I’m presuming that in his research for this comic, Lord Baileymort researched not only Quantum Suicide but the Many Worlds response to time travel. Or maybe Baileymort didn’t research this solution, or decided not to use it, and what I’ve just said is all flutternutter on sardines sandwich thingamajigy–uh, what punx said. π Only time will tell.
P.S. I was always disappointed there weren’t more nerdy Charlies, in case that’s not obvious. π They’re my audience surrogate. I’d like to see more nerdy Charlies. Or more Charlenes. Ooh, we can haz nerdy Charlene plz?
P.P.S. I realize my post is probably pretty hard to understand if you don’t already know what I’m talking about, so feel free to ask if you want something clarified. Googling “Grandfather Paradox” should help.
Kate, my wife in another life….I think you might have another suitor for my dark and twisted heart LOL
(Of course, I am assuming Aroel is a female based upon wantsing to haz more nerdly CharChars prettsy plz π (I am not making fun, I still love going to Icanhascheezburger.com for the LOLcats π )…and if I’m wrong…..at this point in my life, it matters not LOL)

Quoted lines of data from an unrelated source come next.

(** The constructor accepts every rectangle of the grid exactly when the
    last row and the last column start inside the raster. *)
Lemma accepted_iff_fit :
  forallb accepted grid = true <-> last_offsets_fit ds nr nc.
Proof.
  pose proof tile_height_pos as Hth. pose proof tile_width_pos as Htw.
  rewrite forallb_forall. split.
  - intros Hacc.
    specialize (Hacc (tile_at ds nr nc th tw (nr - 1) (nc - 1))).
    unfold accepted, tile_at in Hacc. cbn [width height] in Hacc.
    rewrite !Z.eqb_refl in Hacc.
    assert (Hin : In (tile_at ds nr nc th tw (nr - 1) (nc - 1)) grid).
    { apply grid_In. exists (nr - 1), (nc - 1). repeat split; lia. }
    unfold tile_at in Hin at 1. rewrite !Z.eqb_refl in Hin.
    specialize (Hacc Hin).
    apply negb_true_iff, orb_false_iff in Hacc as [Hw Hh].
    apply Z.ltb_ge in Hw, Hh. split; fold th; fold tw; lia.
  - intros [Hfr Hfc] w Hin.
    apply grid_In in Hin as (i & j & Hi & Hj & ->).
    unfold accepted, tile_at. cbn [width height].
    fold th in Hfr. fold tw in Hfc.
    apply negb_true_iff, orb_false_iff. rewrite !Z.ltb_ge.
    destruct (Z.eqb_spec i (nr - 1)), (Z.eqb_spec j (nc - 1)); subst; lia.
Qed.

Hypothesis Hfit : last_offsets_fit ds nr nc.

Lemma grid_covers : covers ds grid.
Proof.
  destruct Hfit as [Hfr Hfc].
  pose proof tile_height_pos as Hth. pose proof tile_width_pos as Htw.
  pose proof (height_pos ds) as Hh. pose proof (width_pos ds) as Hw.
  intros r c. split.
  - intros [Hr Hc].
    destruct (axis_cover _ _ _ r Hnr Hth Hfr Hr) as (i & Hi & Hri).
    destruct (axis_cover _ _ _ c Hnc Htw Hfc Hc) as (j & Hj & Hcj).
    exists (tile_at ds nr nc th tw i j). split.
    + apply grid_In. now exists i, j.
    + split; assumption.
  - intros (w & Hin & Hr & Hc).
    apply grid_In in Hin as (i & j & Hi & Hj & ->).
    unfold tile_at in *. cbn [row_off col_off width height] in *. split.
    + exact (axis_inside _ _ _ _ _ Hi (Z.lt_le_incl _ _ Hth) Hfr Hr).
    + exact (axis_inside _ _ _ _ _ Hj (Z.lt_le_incl _ _ Htw) Hfc Hc).
Qed.

Lemma grid_well_formed w : In w grid -> well_formed ds w.
Proof.
  destruct Hfit as [Hfr Hfc].
  pose proof tile_height_pos as Hth. pose proof tile_width_pos as Htw.
  intros Hin. apply grid_In in Hin as (i & j & Hi & Hj & ->).
  pose proof (axis_bounds _ _ _ _ Hi (Z.lt_le_incl _ _ Hth) Hfr) as Hr.
  pose proof (axis_bounds _ _ _ _ Hj (Z.lt_le_incl _ _ Htw) Hfc) as Hc.
  unfold well_formed, tile_at. cbn [row_off col_off width height]. lia.
Qed.
End Tiling.

(** A list returned for positive counts is the grid of rectangles, and the
    last offsets fit. *)
Lemma create_windows_returned ds nr nc ws :
  0 < nr -> 0 < nc -> create_windows ds nr nc = Ok ws ->
  ws = tiles ds nr nc (ceiling (Dataset.height ds) nr)
             (ceiling (Dataset.width ds) nc) /\
  last_offsets_fit ds nr nc.
Proof.
  intros Hr Hc Hok.
  apply create_windows_Ok_inv in Hok as (_ & _ & Hws & Hacc).
  split; [exact Hws|]. subst ws. now apply accepted_iff_fit.
Qed.

Lemma create_windows_fit ds nr nc :
  0 < nr -> 0 < nc -> last_offsets_fit ds nr nc ->
  create_windows ds nr nc
  = Ok (tiles ds nr nc (ceiling (Dataset.height ds) nr)
              (ceiling (Dataset.width ds) nc)).
Proof.
  intros Hr Hc Hfit. rewrite create_windows_tiles by lia.
  apply (accepted_iff_fit ds nr nc Hr Hc) in Hfit. now rewrite Hfit.
Qed.

Lemma create_windows_no_fit ds nr nc :
  0 < nr -> 0 < nc -> ~ last_offsets_fit ds nr nc ->
  create_windows ds nr nc = Raise ValueError.
Proof.
  intros Hr Hc Hfit. rewrite create_windows_tiles by lia.
  destruct (forallb accepted _) eqn:Hacc; [|reflexivity].
  exfalso. apply Hfit. now apply accepted_iff_fit.
Qed.

(** The concrete scenario of the specification: a 10 x 10 raster cut 2 x 2. *)
Example create_windows_10x10 :
  create_windows raster_10x10 2 2
  = Ok [mkWindow 0 0 5 5; mkWindow 5 0 5 5; mkWindow 0 5 5 5; mkWindow 5 5 5 5].
Proof. vm_compute. reflexivity. Qed.

(** The same raster cut 3 x 3: tiles of 4 pixels, 2 left for the last row
    and column. *)
Example create_windows_10x10_3x3 :
  create_windows raster_10x10 3 3 = Ok grid_10x10_3x3.
Proof. vm_compute. reflexivity. Qed.

(** A 5 x 5 raster cut 4 x 4: tiles are 2 pixels wide, the last column would
    start at 6 with width -1, which the constructor rejects. *)
Example create_windows_5x5 :
  create_windows raster_5x5 4 4 = Raise ValueError.
Proof. vm_compute. reflexivity. Qed.



(** C3: in a list returned by [create_windows], a window that is not in the
    last grid row is [ceil(height / nb_of_rows)] high and one that is not in
    the last grid column is [ceil(width / nb_of_cols)] wide; a window of the
    last row has height [height - row_off] and one of the last column has
    width [width - col_off]. *)
Theorem create_windows_sizes ds nb_of_rows nb_of_cols ws :
  0 < nb_of_rows -> 0 < nb_of_cols ->
  create_windows ds nb_of_rows nb_of_cols = Ok ws ->
  forall i j, 0 <= i < nb_of_rows -> 0 <= j < nb_of_cols ->
    exists w,
      nth_error ws (Z.to_nat (i * nb_of_cols + j)) = Some w /\
      (i <> nb_of_rows - 1 ->
         height w = ceiling (Dataset.height ds) nb_of_rows) /\
      (j <> nb_of_cols - 1 ->
         width w = ceiling (Dataset.width ds) nb_of_cols) /\
      (i = nb_of_rows - 1 -> height w = Dataset.height ds - row_off w) /\
      (j = nb_of_cols - 1 -> width w = Dataset.width ds - col_off w).
Proof.
  intros Hr Hc Hok.
  apply create_windows_returned in Hok as [-> _]; try assumption.
  intros i j Hi Hj. eexists. split; [apply grid_nth; assumption|].
  unfold tile_at. cbn [row_off col_off width height].
  destruct (Z.eqb_spec i (nb_of_rows - 1)), (Z.eqb_spec j (nb_of_cols - 1));
    repeat split; intros; congruence.
Qed.

Lemma create_windows_sizes_witness :
  create_windows raster_10x10 3 3 = Ok grid_10x10_3x3 /\
  (forall i j, 0 <= i < 3 -> 0 <= j < 3 ->
    exists w,
      nth_error grid_10x10_3x3 (Z.to_nat (i * 3 + j)) = Some w /\
      (i <> 3 - 1 -> height w = ceiling (Dataset.height raster_10x10) 3) /\
      (j <> 3 - 1 -> width w = ceiling (Dataset.width raster_10x10) 3) /\
      (i = 3 - 1 -> height w = Dataset.height raster_10x10 - row_off w) /\
      (j = 3 - 1 -> width w = Dataset.width raster_10x10 - col_off w)).
Proof.
  assert (Hok : create_windows raster_10x10 3 3 = Ok grid_10x10_3x3)
    by (vm_compute; reflexivity).
  split; [exact Hok|].
  apply (create_windows_sizes raster_10x10 3 3 grid_10x10_3x3);
    [lia | lia | exact Hok].
Defined.

(** C1: for a raster with positive dimensions and counts with
    [0 < nb_of_rows <= height] and [0 < nb_of_cols <= width], the list of
    windows returned by [create_windows] partitions the raster: the windows
    cover exactly its pixels and no two of them share a pixel. *)
Theorem create_windows_partitions ds nb_of_rows nb_of_cols ws :
  0 < Dataset.height ds -> 0 < Dataset.width ds ->
  0 < nb_of_rows <= Dataset.height ds ->
  0 < nb_of_cols <= Dataset.width ds ->
  create_windows ds nb_of_rows nb_of_cols = Ok ws ->
  partitions ds ws.
Proof.
  intros _ _ [Hr _] [Hc _] Hok.
  apply create_windows_returned in Hok as [-> Hfit]; try assumption. split.
  - apply grid_covers; assumption.
  - apply grid_disjoint.
Qed.

Lemma create_windows_partitions_witness :
  partitions raster_10x10 grid_10x10_3x3.
Proof.
  apply (create_windows_partitions raster_10x10 3 3 grid_10x10_3x3);
    [reflexivity | reflexivity | unfold Dataset.height; simpl; lia
    | unfold Dataset.width; simpl; lia | vm_compute; reflexivity].
Defined.

(** C4: every window of a list returned by [create_windows], for counts
    with [0 < nb_of_rows <= height] and [0 < nb_of_cols <= width], is well
    formed: offsets and sizes are non-negative and the window lies inside
    the raster. *)
Theorem create_windows_well_formed ds nb_of_rows nb_of_cols ws :
  0 < nb_of_rows <= Dataset.height ds ->
  0 < nb_of_cols <= Dataset.width ds ->
  create_windows ds nb_of_rows nb_of_cols = Ok ws ->
  forall w, In w ws -> well_formed ds w.
Proof.
  intros [Hr _] [Hc _] Hok.
  apply create_windows_returned in Hok as [-> Hfit]; try assumption.
  intros w. apply grid_well_formed; assumption.
Qed.

Lemma create_windows_well_formed_witness :
  create_windows raster_10x10 3 3 = Ok grid_10x10_3x3 /\
  (forall w, In w grid_10x10_3x3 -> well_formed raster_10x10 w).
Proof.
  assert (Hok : create_windows raster_10x10 3 3 = Ok grid_10x10_3x3)
    by (vm_compute; reflexivity).
  split; [exact Hok|].
  apply (create_windows_well_formed raster_10x10 3 3 grid_10x10_3x3);
    [unfold Dataset.height; simpl; lia | unfold Dataset.width; simpl; lia
    | exact Hok].
Defined.

(** ** Masking *)

Lemma combine_map_self {A B C : Type} (f : A -> B) (g : B * A -> C) l :
  map g (combine (map f l) l) = map (fun x => g (f x, x)) l.
Proof. induction l as [|x l IH]; simpl; [reflexivity | now rewrite IH]. Qed.

(** Masking maps each pixel on its own: the sentinel to NaN, any other pixel
    to the float of the same value. *)
Lemma where_nan_eq array v :
  np.where_nan (np.eq array v) array
  = map (map (fun p => if np.eq_scalar p v then NaN else of_int p)) array.
Proof.
  unfold np.where_nan, np.eq. rewrite combine_map_self.
  apply map_ext. intros row. simpl. now rewrite combine_map_self.
Qed.

Lemma finite_masked array v :
  np.finite (map (map (fun p => if np.eq_scalar p v then NaN else of_int p)) array)
  = map inject_Z (valid_pixels array v).
Proof.
  unfold np.finite, valid_pixels. rewrite <- concat_map.
  induction (concat array) as [|p l IH]; simpl; [reflexivity|].
  destruct (np.eq_scalar p v); simpl; now rewrite IH.
Qed.

Lemma all_isnan_masked array v :
  np.all (np.isnan
    (map (map (fun p => if np.eq_scalar p v then NaN else of_int p)) array))
  = forallb (fun p => np.eq_scalar p v) (concat array).
Proof.
  unfold np.all, np.isnan. rewrite <- !concat_map.
  induction (concat array) as [|p l IH]; simpl; [reflexivity|].
  rewrite IH. now destruct (np.eq_scalar p v).
Qed.

Lemma forallb_valid_pixels array v :
  forallb (fun p => np.eq_scalar p v) (concat array) = true
  <-> valid_pixels array v = [].
Proof.
  unfold valid_pixels.
  induction (concat array) as [|p l IH]; simpl; [tauto|].
  destruct (np.eq_scalar p v); simpl; [exact IH|]. split; discriminate.
Qed.

Lemma concat_masked array v :
  concat (map (map (fun p => if np.eq_scalar p v then NaN else of_int p)) array)
  = map (fun p => if np.eq_scalar p v then NaN else of_int p) (concat array).
Proof. now rewrite concat_map. Qed.

(** ** Minimum, maximum and sum of promoted integers *)

Lemma Qmin_inject a b : Qmin (inject_Z a) (inject_Z b) = inject_Z (Z.min a b).
Proof.
  unfold Qmin, GenericMinMax.gmin, Qcompare, Z.min, inject_Z. simpl.
  rewrite !Z.mul_1_r. now destruct (a ?= b).
Qed.

Lemma Qmax_inject a b : Qmax (inject_Z a) (inject_Z b) = inject_Z (Z.max a b).
Proof.
  unfold Qmax, GenericMinMax.gmax, Qcompare, Z.max, inject_Z. simpl.
  rewrite !Z.mul_1_r. now destruct (a ?= b).
Qed.

Lemma fold_Qmin_inject l a :
  fold_left Qmin (map inject_Z l) (inject_Z a) = inject_Z (fold_left Z.min l a).
Proof.
  revert a. induction l as [|x l IH]; intros a; simpl; [reflexivity|].
  now rewrite Qmin_inject, IH.
Qed.

Lemma fold_Qmax_inject l a :
  fold_left Qmax (map inject_Z l) (inject_Z a) = inject_Z (fold_left Z.max l a).
Proof.
  revert a. induction l as [|x l IH]; intros a; simpl; [reflexivity|].
  now rewrite Qmax_inject, IH.
Qed.

Lemma fold_Qplus_inject l a :
  fold_left Qplus (map inject_Z l) (inject_Z a)
  = inject_Z (fold_left Z.add l a).
Proof.
  revert a. induction l as [|x l IH]; intros a; simpl; [reflexivity|].
  now rewrite <- inject_Z_plus, IH.
Qed.

Lemma fold_left_add_sum l a : fold_left Z.add l a = a + sum l.
Proof.
  revert a. induction l as [|x l IH]; intros a; simpl; [lia|].
  rewrite IH. lia.
Qed.

Lemma fold_min_is_minimum l a : is_minimum (fold_left Z.min l a) (a :: l).
Proof.
  revert a. induction l as [|x l IH]; intros a.
  - split; [now left|]. intros y [<- | []]. apply Z.le_refl.
  - simpl fold_left. destruct (IH (Z.min a x)) as [Hin Hle]. split.
    + destruct Hin as [Hin | Hin]; [|now right; right].
      rewrite <- Hin. destruct (Z.min_spec a x) as [[_ ->] | [_ ->]];
        [now left | now right; left].
    + intros y [<- | [<- | Hy]].
      * etransitivity; [apply Hle; now left | apply Z.le_min_l].
      * etransitivity; [apply Hle; now left | apply Z.le_min_r].
      * apply Hle. now right.
Qed.

Lemma fold_max_is_maximum l a : is_maximum (fold_left Z.max l a) (a :: l).
Proof.
  revert a. induction l as [|x l IH]; intros a.
  - split; [now left|]. intros y [<- | []]. apply Z.le_refl.
  - simpl fold_left. destruct (IH (Z.max a x)) as [Hin Hle]. split.
    + destruct Hin as [Hin | Hin]; [|now right; right].
      rewrite <- Hin. destruct (Z.max_spec a x) as [[_ ->] | [_ ->]];
        [now right; left | now left].
    + intros y [<- | [<- | Hy]].
      * etransitivity; [apply Z.le_max_l | apply Hle; now left].
      * etransitivity; [apply Z.le_max_r | apply Hle; now left].
      * apply Hle. now right.
Qed.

And……..LORD BAILEYMORT!!! Don’t think your almost blatant absence from this particular line(s) of reasoning since it began has not been noted (and assumed that you’re either too busy lettering future pages, which is highly improbable IMHO, or you are putting so many of your fingers somewhere near your nose that you don’t have any left for typing LOL)
My research in crafting the larger arcs included methodologies of time travel, quantum suicide, and the many worlds interpretation, among others, so I am familiar with them all, and all were considered in creating Andrus and his role.
Andrus has a very specific way he manipulates time. We will later learn exactly what it is, whether it is a split that creates two realities, or a simple trick back in time, or some third thing (it’s a mix of one of the common interpretations and a third thing I believe relatively unique that will be explored through narrative… no one’s happened upon it yet.)
I have created a framework, and intentionally so, where you can have a grandfather paradox and defeat one, depending on what power set we’re talking about, though the ins and outs of it are yet to be seen. There are hints, but these are chess pieces being set in motion for a specific game that will unravel as the story progresses.
Well, as we expected, a non-denial denial π
Based upon our little commentary run a couple updates ago, I can almost say that this is the best tapdance job I’ve seen since the late Gregory Hines LOL
That’s our Lord BaileyMort, folks, accept no substitutes!
Thank you, thank you, I’m here till relative then, try the veal! LOL π
Well, it will be interesting to see just how he ended up in his current iteration, looking like he stepped out of a steampunk novel…
I’ve always wished I had the ability to breach time and space just to have a pocket universe I could leave things in, like DE put his gun somewhere before he started telling Coma Charlie the highlights from ‘When DE Met Andrus’ π or at least the ability to reach back home when I forget something, like an envelope on the table or something LOL
*trip back in time, sorry. Typo, and I’m at my iPad, not my comp.
If anything, this gives Andrus a new lease on life, but he can’t return to any of his fantasy existences without DE’s anchors, and DE can’t manipulate time without him, so they’re kind of stuck together.